| Exercise aim |
Below are the records; restate word for word the lines from the first through the one containing "Definition EMMCKEY_AREA_PHY_SIZE : Z", and only those.

| Task data |
-*-
(* ===== verification/EmmcKey.v ===== *)
(** * The key area of the eMMC (src/a311d/soc/amlogic/mmc/emmc_key.c)

    The reserved partition holds two copies of the key area (256 KiB each) and,
    after them, one block per copy with its checksum, stamp and magic.  The card is
    the one of Mmc.v; [None] is an access outside a buffer, or a transfer loop that
    is not over after the turns its block count needs. *)

From stdpp Require Import base numbers list option.
From S2P Require Import Prelude Mmc StorageKey.

Definition EMMC_BLOCK_SIZE : Z := 0x100.
Definition MAX_EMMC_BLOCK_SIZE : Z := 128 * 1024.
Definition MAX_TRANS_BLK : Z := 256.
Definition EMMC_KEYAREA_SIZE : Z := 256 * 1024.
Definition EMMC_KEYAREA_COUNT : Z := 2.
Definition EMMCKEY_RESERVE_OFFSET : Z := 0x4000.
Definition EMMCKEY_AREA_PHY_SIZE : Z := EMMC_KEYAREA_COUNT * EMMC_KEYAREA_SIZE.

(** [stamp_after (a, b)]: the difference is taken as an [int]. *)
Definition stamp_after (a b : Z) : bool := s32 (b - a) <? 0.

Record aml_key_info := mk_key_info { ki_checksum : Z; ki_stamp : Z; ki_magic : Z }.

Definition key_info_bytes (i : aml_key_info) : bytes :=
  le_split 8 (ki_checksum i) ++ le_split 4 (ki_stamp i) ++ le_split 4 (ki_magic i).

Definition key_info_of (b : bytes) : option aml_key_info :=
  c ← bget b 0 8; s ← get_u32 b 8; m ← get_u32 b 12;
  Some (mk_key_info (le_join c) s m).

(** The sum of the first [n] 32-bit words. *)
Fixpoint sum_u32 (n : nat) (b : bytes) (acc : Z) : option Z :=
  match n with
  | O => Some acc
  | S n =>
      match b with
      | b0 :: b1 :: b2 :: b3 :: b => sum_u32 n b (u64 (acc + le_join [b0; b1; b2; b3]))
      | _ => None
      end
  end.

Definition _calc_key_checksum (addr : bytes) (size : Z) : option Z :=
  sum_u32 (Z.to_nat (Z.shiftr size 2)) addr 0.

(** The static variables: the card and [key_infos]. *)
Record emmc_key_state (M : Type) := mk_emmc_key { card : mmc_card M; key_infos : list aml_key_info }.
Arguments mk_emmc_key {M}.
Arguments card {M}.
Arguments key_infos {M}.

Section EmmcKey.
Context {M : Type} {host : MmcHost M}.
Variable RESULT_FAIL RESULT_UNSUP_HOST : Z.
(** [get_reserve_partition_off_from_tbl ()] on the table in memory. *)
Variable reserve_off : Z.
Variable kmalloc : Z -> bool.

Implicit Types s : emmc_key_state M.

Definition set_card s (c : mmc_card M) : emmc_key_state M := mk_emmc_key c (key_infos s).
Definition set_infos s i : emmc_key_state M := mk_emmc_key (card s) i.

(** ** Transfer loops *)

(** What a read leaves in the buffer at [off]. *)
Definition store_read (buf : bytes) (off : Z) (got : option bytes) : option bytes :=
  match got with
  | Some b => bput buf off b
  | None => Some buf
  end.

(** One turn of [do { read; advance } while (more cnt)]: the card, the block, the
    count, the offset in the buffer and the buffer; [per cnt] blocks a turn.  From
    the second turn on the destination is [buffer + MAX_EMMC_BLOCK_SIZE]. *)
Definition read_turn (per : Z -> Z) (more : Z -> bool) (st : mmc_card M * Z * Z * Z * bytes)
  : mmc_card M * Z * Z * Z * bytes + option (Z * bytes * mmc_card M) :=
  let '(card, blk, cnt, off, buf) := st in
  let '(ret, got, card) := mmc_read_internal RESULT_FAIL RESULT_UNSUP_HOST card (u32 blk) (per cnt) in
  match store_read buf off got with
  | None => inr None
  | Some buf =>
      if c_true ret then inr (Some (ret, buf, card))
      else if more (cnt - 256) then inl (card, blk + 256, cnt - 256, MAX_EMMC_BLOCK_SIZE, buf)
      else inr (Some (0, buf, card))
  end.

Definition chunk_fuel (cnt : Z) : nat := S (Z.to_nat (cnt / 256)).

Definition read_chunks (per : Z -> Z) (more : Z -> bool) (card : mmc_card M) (blk cnt : Z) (buf : bytes)
  : option (Z * bytes * mmc_card M) :=
  r ← loop (chunk_fuel cnt) (read_turn per more) (card, blk, cnt, 0, buf); r.

Definition write_turn (buf : bytes) (st : mmc_card M * Z * Z * Z)
  : mmc_card M * Z * Z * Z + option (Z * mmc_card M) :=
  let '(card, blk, cnt, off) := st in
  match bget buf off (Z.shiftl EMMC_BLOCK_SIZE (read_blkbits card)) with
  | None => inr None
  | Some src =>
      let '(ret, card) := mmc_write_internal RESULT_FAIL RESULT_UNSUP_HOST card (u32 blk) EMMC_BLOCK_SIZE src in
      if c_true ret then inr (Some (ret, card))
      else if negb (cnt - EMMC_BLOCK_SIZE =? 0)
      then inl (card, blk + EMMC_BLOCK_SIZE, cnt - EMMC_BLOCK_SIZE, MAX_EMMC_BLOCK_SIZE)
      else inr (Some (0, card))
  end.

Definition write_chunks (card : mmc_card M) (blk cnt : Z) (buf : bytes) : option (Z * mmc_card M) :=
  r ← loop (chunk_fuel cnt) (write_turn buf) (card, blk, cnt, 0); r.

(** ** Operations *)

Definition emmc_read_valid_key s (buffer : bytes) (valid_flag : Z)
  : option (Z * bytes * emmc_key_state M) :=
  let bit := read_blkbits (card s) in
  let addr := u64 (reserve_off + EMMCKEY_RESERVE_OFFSET + (valid_flag - 1) * EMMC_KEYAREA_SIZE) in
  let blk := s32 (Z.shiftr addr bit) in
  let cnt := Z.shiftr EMMC_KEYAREA_SIZE bit in
  let c := mmc_claim_host (card s) in
  '(ret, buffer, c) ← read_chunks (fun _ => EMMC_BLOCK_SIZE) (fun cnt => negb (cnt =? 0)) c blk cnt buffer;
  Some (ret, buffer, set_card s (mmc_release_host c)).

Definition emmc_write_one_key s (buffer : bytes) (valid_flag : Z) : option (Z * emmc_key_state M) :=
  if negb (kmalloc 512) then Some (-1, s)
  else
    let bit := read_blkbits (card s) in
    let key_glb_offset := u64 (reserve_off + EMMCKEY_RESERVE_OFFSET) in
    let blk := Z.shiftr (u64 (key_glb_offset + valid_flag mod 2 * EMMC_KEYAREA_SIZE)) bit in
    let cnt := Z.shiftr EMMC_KEYAREA_SIZE bit in
    info ← aget (key_infos s) (valid_flag - 1);
    checksum_info ← bput (fill 0 512) 0 (key_info_bytes info);
    let c := mmc_claim_host (card s) in
    '(ret, c) ← write_chunks c blk cnt buffer;
    if c_true ret then Some (ret, set_card s c)
    else
      let blk := Z.shiftr (u64 (key_glb_offset + 2 * EMMC_KEYAREA_SIZE)) bit + valid_flag mod 2 in
      src ← bget checksum_info 0 (Z.shiftl 1 bit);
      let '(ret, c) := mmc_write_internal RESULT_FAIL RESULT_UNSUP_HOST c (u32 blk) 1 src in
      Some (ret, set_card s (mmc_release_host c)).

Definition update_old_key s (addr : bytes) : option (Z * emmc_key_state M) :=
  i0 ← aget (key_infos s) 0;
  i1 ← aget (key_infos s) 1;
  let choice :=
    if stamp_after (ki_stamp i1) (ki_stamp i0) then Some ([i0; i0], 2)
    else if stamp_after (ki_stamp i0) (ki_stamp i1) then Some ([i1; i1], 1)
    else None in
  match choice with
  | None => Some (0, s)
  | Some (infos, valid_flag) =>
      '(ret, s) ← emmc_write_one_key (set_infos s infos) addr valid_flag;
      if c_true ret then Some (ret, s)
      else
        i0 ← aget (key_infos s) 0;
        Some (ret, set_card s (set_key_stamp (card s) (ki_stamp i0)))
  end.

(** 0: the checksum of copy [cpy], whose content is at [addr], is right. *)
Definition _verify_key_checksum s (addr : bytes) (cpy : Z) : option (Z * emmc_key_state M) :=
  let bit := read_blkbits (card s) in
  let blk := u64 (reserve_off + EMMCKEY_RESERVE_OFFSET + EMMC_KEYAREA_SIZE * 2) in
  let blk := Z.shiftr blk bit + cpy in
  if negb (kmalloc 512) then Some (-1, s)
  else
    let c := mmc_claim_host (card s) in
    let '(ret, got, c) := mmc_read_internal RESULT_FAIL RESULT_UNSUP_HOST c (u32 blk) 1 in
    let s := set_card s (mmc_release_host c) in
    if c_true ret then Some (ret, s)
    else
      checksum_info ← store_read (fill 0 512) 0 got;
      info ← key_info_of checksum_info;
      infos ← aset (key_infos s) cpy info;
      checksum ← _calc_key_checksum addr EMMC_KEYAREA_SIZE;
      Some (if checksum =? ki_checksum info then 0 else 1, set_infos s infos).

Definition write_invalid_key s (addr : bytes) (valid_flag : Z) : option (Z * bytes * emmc_key_state M) :=
  if (2 <? valid_flag) || (valid_flag <? 1) then Some (-1, addr, s)
  else
    '(ret, addr, s) ← emmc_read_valid_key s addr valid_flag;
    if c_true ret then Some (ret, addr, s)
    else
      '(ret, s) ← emmc_write_one_key s addr valid_flag;
      Some (ret, addr, s).

Definition _amlmmc_read s (blk : Z) (buf : bytes) (cnt : Z) : option (Z * bytes * emmc_key_state M) :=
  '(ret, buf, c) ← read_chunks (fun _ => MAX_TRANS_BLK) (fun cnt => negb (cnt =? 0))
                     (mmc_claim_host (card s)) blk cnt buf;
  Some (if c_true ret then - EFAULT else 0, buf, set_card s (mmc_release_host c)).

(** One turn of the loop of [update_key_info], and the loop: copy 1, then 0. *)
Definition check_copy s (addr : bytes) (cpy valid_flag : Z) : option (Z * bytes * emmc_key_state M) :=
  let bit := read_blkbits (card s) in
  let cnt := Z.shiftr EMMC_KEYAREA_SIZE bit in
  let blk := Z.shiftr (reserve_off + EMMCKEY_RESERVE_OFFSET + cpy * EMMC_KEYAREA_SIZE) bit in
  '(ret, addr, s) ← _amlmmc_read s blk addr cnt;
  if c_true ret then Some (valid_flag, addr, s)
  else
    '(ret, s) ← _verify_key_checksum s addr cpy;
    info ← aget (key_infos s) cpy;
    Some (if (ret =? 0) && negb (ki_magic info =? 0) then valid_flag + (cpy + 1) else valid_flag, addr, s).

Definition update_key_info s (addr : bytes) : option (Z * bytes * emmc_key_state M) :=
  '(valid_flag, addr, s) ← check_copy s addr 1 0;
  '(valid_flag, addr, s) ← check_copy s addr 0 valid_flag;
  i0 ← aget (key_infos s) 0;
  i1 ← aget (key_infos s) 1;
  let stamp := if ki_stamp i1 <? ki_stamp i0 then ki_stamp i0 else ki_stamp i1 in
  Some (valid_flag, addr, set_card s (set_key_stamp (card s) stamp)).

(** [uninit] is the content of the allocated buffer. *)
Definition _key_init (uninit : bytes) s : option (Z * emmc_key_state M) :=
  if negb (kmalloc EMMC_KEYAREA_SIZE) then Some (- ENOMEM, s)
  else
    '(valid, key, s) ← update_key_info s uninit;
    if valid =? 1 then '(_, _, s) ← write_invalid_key s key 1; Some (0, s)
    else if valid =? 2 then '(_, _, s) ← write_invalid_key s key 2; Some (0, s)
    else if valid =? 3 then '(_, s) ← update_old_key s key; Some (0, s)
    else Some (0, s).

(** One turn of the loop of [emmc_key_write], for [cpy]. *)
Definition write_copy s (buffer : bytes) (length cpy : Z) : option (Z * emmc_key_state M) :=
  sum ← _calc_key_checksum buffer length;
  infos ← aset (key_infos s) (cpy - 1) (mk_key_info sum (u32 (key_stamp (card s) + 1)) 9);
  emmc_write_one_key (set_infos s infos) buffer cpy.

Definition emmc_key_write : write_op (emmc_key_state M) := fun s buffer length =>
  '(ret, s) ← write_copy s buffer length 1;
  if c_true ret then Some (ret, s) else write_copy s buffer length 2.

Definition emmc_key_read : read_op (emmc_key_state M) := fun s buffer length =>
  let bit := read_blkbits (card s) in
  let blk := s32 (Z.shiftr (u64 (reserve_off + EMMCKEY_RESERVE_OFFSET)) bit) in
  let cnt := Z.shiftr length bit in
  '(ret, buffer, c) ← read_chunks (fun cnt => Z.min EMMC_BLOCK_SIZE cnt) (fun cnt => 0 <? cnt)
                        (mmc_claim_host (card s)) blk cnt buffer;
  Some (ret, buffer, length, set_card s (mmc_release_host c)).

(** ** Initialisation *)

Record emmckey_valid_node_t := mk_node { phy_addr : Z; phy_size : Z }.
Record aml_emmckey_info_t := mk_emmckey_info {
  key_valid_node : list emmckey_valid_node_t;
  keyarea_phy_addr : Z; keyarea_phy_size : Z; lba_start : Z; lba_end : Z;
  key_init : Z; key_valid : Z; key_part_count : Z }.

(** The loop of [aml_emmc_key_check]: the areas appended to the list, the turn
    with counter [keypart_cnt]; [None] when the fuel runs out. *)
Fixpoint key_check_loop (fuel : nat) (i : aml_emmckey_info_t) (keypart_cnt : Z)
  : option (Z * aml_emmckey_info_t) :=
  match fuel with
  | O => None
  | S fuel =>
      if negb (kmalloc 24) then Some (- ENOMEM, i)
      else
        let node := mk_node (u64 (keyarea_phy_addr i + EMMC_KEYAREA_SIZE * keypart_cnt)) EMMC_KEYAREA_SIZE in
        let i := mk_emmckey_info (key_valid_node i ++ [node]) (keyarea_phy_addr i) (keyarea_phy_size i)
                   (lba_start i) (lba_end i) (key_init i) 0 (key_part_count i) in
        let keypart_cnt := u8 (keypart_cnt + 1) in
        if keypart_cnt <? key_part_count i then key_check_loop fuel i keypart_cnt
        else
          Some (0, mk_emmckey_info (key_valid_node i) (keyarea_phy_addr i) (keyarea_phy_size i)
                     (lba_start i) (lba_end i) (key_init i) 1 (key_part_count i))
  end.

Definition aml_emmc_key_check (i : aml_emmckey_info_t) : option (Z * aml_emmckey_info_t) :=
  let count := u8 (keyarea_phy_size i / EMMC_KEYAREA_SIZE) in
  let count := if EMMC_KEYAREA_COUNT <? count then EMMC_KEYAREA_COUNT else count in
  key_check_loop (S (Z.to_nat count))
    (mk_emmckey_info (key_valid_node i) (keyarea_phy_addr i) (keyarea_phy_size i) (lba_start i)
       (lba_end i) (key_init i) (key_valid i) count) 0.

(** [emmc_key_init]: the key area of [c] becomes the device of the key storage
    layer.  Whatever the outcome, [emmckey_info] is freed at the end, so it is not
    part of the result. *)
Definition emmc_key_init (uninit : bytes) (sizeof_info sizeof_type : Z) (c : mmc_card M)
    (k : storage_key_state (emmc_key_state M)) : option (Z * storage_key_state (emmc_key_state M)) :=
  let bit := read_blkbits c in
  if negb (kmalloc sizeof_info) then Some (- ENOMEM, k)
  else if negb (kmalloc sizeof_type) then Some (- ENOMEM, k)
  else
    let size := EMMCKEY_AREA_PHY_SIZE + 512 * 2 in
    if reserve_off <? 0 then Some (- EINVAL, k)
    else
      let addr := u64 (reserve_off + EMMCKEY_RESERVE_OFFSET) in
      let info := mk_emmckey_info [] addr size (Z.shiftr addr bit) (Z.shiftr (u64 (addr + size)) bit) 1 0 0 in
      '(_, s) ← _key_init uninit (set_card (device k) c);
      let k := set_device k s in
      '(err, info) ← aml_emmc_key_check info;
      if c_true err then Some (err, k)
      else
        let t := mk_type UNIFYKEY_STORAGE_TYPE_EMMC (mk_ops (Some emmc_key_read) (Some emmc_key_write)) in
        let '(ret, k) := register_unifykey_types k (Some t) in
        if c_true ret then Some (- EINVAL, k) else Some (0, k).

End EmmcKey.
-*-
| Exercise answer |
(* ===== verification/EmmcKey.v ===== *)
(** * The key area of the eMMC (src/a311d/soc/amlogic/mmc/emmc_key.c)

    The reserved partition holds two copies of the key area (256 KiB each) and,
    after them, one block per copy with its checksum, stamp and magic.  The card is
    the one of Mmc.v; [None] is an access outside a buffer, or a transfer loop that
    is not over after the turns its block count needs. *)

From stdpp Require Import base numbers list option.
From S2P Require Import Prelude Mmc StorageKey.

Definition EMMC_BLOCK_SIZE : Z := 0x100.
Definition MAX_EMMC_BLOCK_SIZE : Z := 128 * 1024.
Definition MAX_TRANS_BLK : Z := 256.
Definition EMMC_KEYAREA_SIZE : Z := 256 * 1024.
Definition EMMC_KEYAREA_COUNT : Z := 2.
Definition EMMCKEY_RESERVE_OFFSET : Z := 0x4000.
Definition EMMCKEY_AREA_PHY_SIZE : Z := EMMC_KEYAREA_COUNT * EMMC_KEYAREA_SIZE.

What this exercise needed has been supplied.